Simply click on the detailed report link for the full report:
GTmetrix also provides a WordPress optimization guide.
The goal of both these tools is to evaluate your web page based on a set of rules and provide recommendations that you can use to improve the page load speed of your website.
Optimizing the Speed of your WordPress Website
Most of us are running WordPress to power our website and blog which means you are most likely running a theme and multiple plug-ins. This implies that there are at several CSS and Javascript files that need to be loaded. Where and how they load is mostly not in our power.
There are, however, things you can do that helps your website performance.
1. Use plugins sparingly
Use only those plugins you absolutely need. As much as I just love plugins, I chose to remove plugins that did not contribute to the user experience. The more you load, the slower your website.
2. Ensure your images are reduced in size
Many users don’t realize that the image you took on your smartphone is a high resolution 2 megabyte or more file. If used in its original format, loading that file or even its thumbnail can slow down your page speed. If you want a quality image, create a file that is no bigger than 9 by 12 inches at 72 ppi (pixels per inch) which is 864 by 648 pixels and link it to the thumbnail so that it loads in a lightbox. Use JPG images when possible as they have smaller file sizes than PNG. Unless you need the image to be transparent, use a JPG.
3. Install the WP Smush.it plugin
Even reducing the size of your images manually may still not be enough. The WP Smush.it plugin optimizes images as you upload them by automatically running them through Smush.it. Just install and activate the plugin.
4. Install a Caching Plugin
WordPress creates pages dynamically as they are requested by pulling the content from the database and applying the theme template. A cache plugin saves pages when they are retrieved so that future requests for the same page can be delivered faster. The two most popular plugins are WP Super Cache and W3 Total Cache. I personally like WP Super Cache for its simplicity.
4. Reduce your database size
Every time your write or edit a page or post, WordPress is keeping revisions. Each revision increases the size of your database, which slows down your website. I use the Revision Control plugin and set it to keep only 5 revisions.
Another factor that can cause database bloat are spam comments. To remove them from the database, simply click on the number of spam comments in the “Right Now” widget in your WordPress dashboard and then click on the “Empty Spam” button.
5. Use a Content Delivery Network (CDN) Service
A CDN delivers your site content to different networks so users can download your content from the closest server, which will increase load speed. There are several high performance CDN services and if you are running an eCommerce site, they are worth the fees.
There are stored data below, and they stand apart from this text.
(** Open the app, let [loadWordSets] settle, let the default-set effect
    load the set's words, and start studying. *)
Definition studying : UI :=
  after (HomeStartStudy 4000) (after (ThunkSettles env_json no_msg 0) (after HomeDefaultEffect
    (after (ThunkSettles env_json no_msg 0) (ui_start 0)))).

Lemma studying_reachable : ui_reachable studying.
Proof.
  unfold studying.
  repeat (apply after_reachable; [|vm_compute; eexists; reflexivity]). apply ui_reach_start.
Defined.

(** The same run with two words, then a click on the card. *)
Definition revealed : UI :=
  after StudyToggle (after (HomeStartStudy 4000) (after (ThunkSettles env_json2 no_msg 0)
    (after HomeDefaultEffect (after (ThunkSettles env_json2 no_msg 0) (ui_start 0))))).

Lemma revealed_reachable : ui_reachable revealed.
Proof.
  unfold revealed.
  repeat (apply after_reachable; [|vm_compute; eexists; reflexivity]). apply ui_reach_start.
Defined.

Lemma ui_new_word_hides_definition_witness :
  ui_showDefinition revealed = true /\ ui_step (StudyNext 5000) revealed = Some (after (StudyNext 5000) revealed) /\
  ui_showDefinition (after (StudyNext 5000) revealed) = false.
Proof.
  split; [vm_compute; reflexivity|]. split; [vm_compute; reflexivity|].
  apply (ui_new_word_hides_definition (StudyNext 5000) revealed); [vm_compute; reflexivity|vm_compute; discriminate].
Defined.

Lemma ui_revealed_card_shows_current_word_witness :
  exists w, w_word w = "apple" /\
    study_card_face revealed = Some (CardRevealed "apple" (w_pronunciation w) [] None).
Proof.
  destruct (ui_revealed_card_shows_current_word revealed revealed_reachable) as (w & Ew & Ef);
    [vm_compute; reflexivity|].
  exists w. vm_compute in Ew. injection Ew as Ew. subst w. split; [reflexivity|exact Ef].
Defined.

Lemma ui_never_tests_or_records_progress_witness :
  TestPage_view (store_test (ui_store studying)) = TestStart.
Proof. apply (ui_never_tests_or_records_progress studying studying_reachable). Defined.

Lemma ui_active_session_shows_card_witness :
  isSessionActive (store_study (ui_store studying)) = true /\
  exists w last, StudyPage_view (store_study (ui_store studying)) = StudyCard 1 1 0 w last.
Proof.
  assert (Ha : isSessionActive (store_study (ui_store studying)) = true) by (vm_compute; reflexivity).
  split; [exact Ha|].
  destruct (ui_active_session_shows_card studying studying_reachable Ha) as (w & last & E & _).
  exists w, last. rewrite E. vm_compute. reflexivity.
Defined.

Lemma settings_accepts_invalid_goal_witness :
  exists u', ui_step (SettingsChange (DailyGoalInput "")) (after (NavLink RSettings) studying) = Some u' /\
    validateStudyPreferences (preferences_partial (preferences (store_user (ui_store u')))) = false.
Proof.
  destruct (settings_accepts_invalid_goal (after (NavLink RSettings) studying) "") as (_ & u' & E & _ & V);
    [vm_compute; reflexivity|exact I|].
  exists u'. split; [exact E|exact V].
Defined.

End AppWitnesses.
In addition, if you have a lot of traffic to your site, you may want to try CloudFlare, a free CDN that speeds up sites and provides protection against many security threats.
6. Transfer to a new hosting environment
Most of our websites run just fine in a shared hosting environment, but if do implement all the above and you still have a slow website, you may want to consider:
- Virtual Private Server – You still share the CPU with other virtual machines but have guaranteed dedicated access to the resources you purchase from the hosting company (memory, disk storage, transfer rate, etc.)
- Dedicated Server – You have full control of the physical server, and complete access to all its resources.
- Managed WordPress Hosting – Because of the popularity of WordPress, companies are emerging that specialize in creating an optimized WordPress environment with specialized support for WordPress, themes, and plugins.
WordPress puts control into the hands of marketers and small business owners, but with that power smart decisions need to be made when it comes to “feature rich” verses “website speed”. Balance the two for a quality user experience that keeps visitors coming back for more.
How have you increased your website page speed?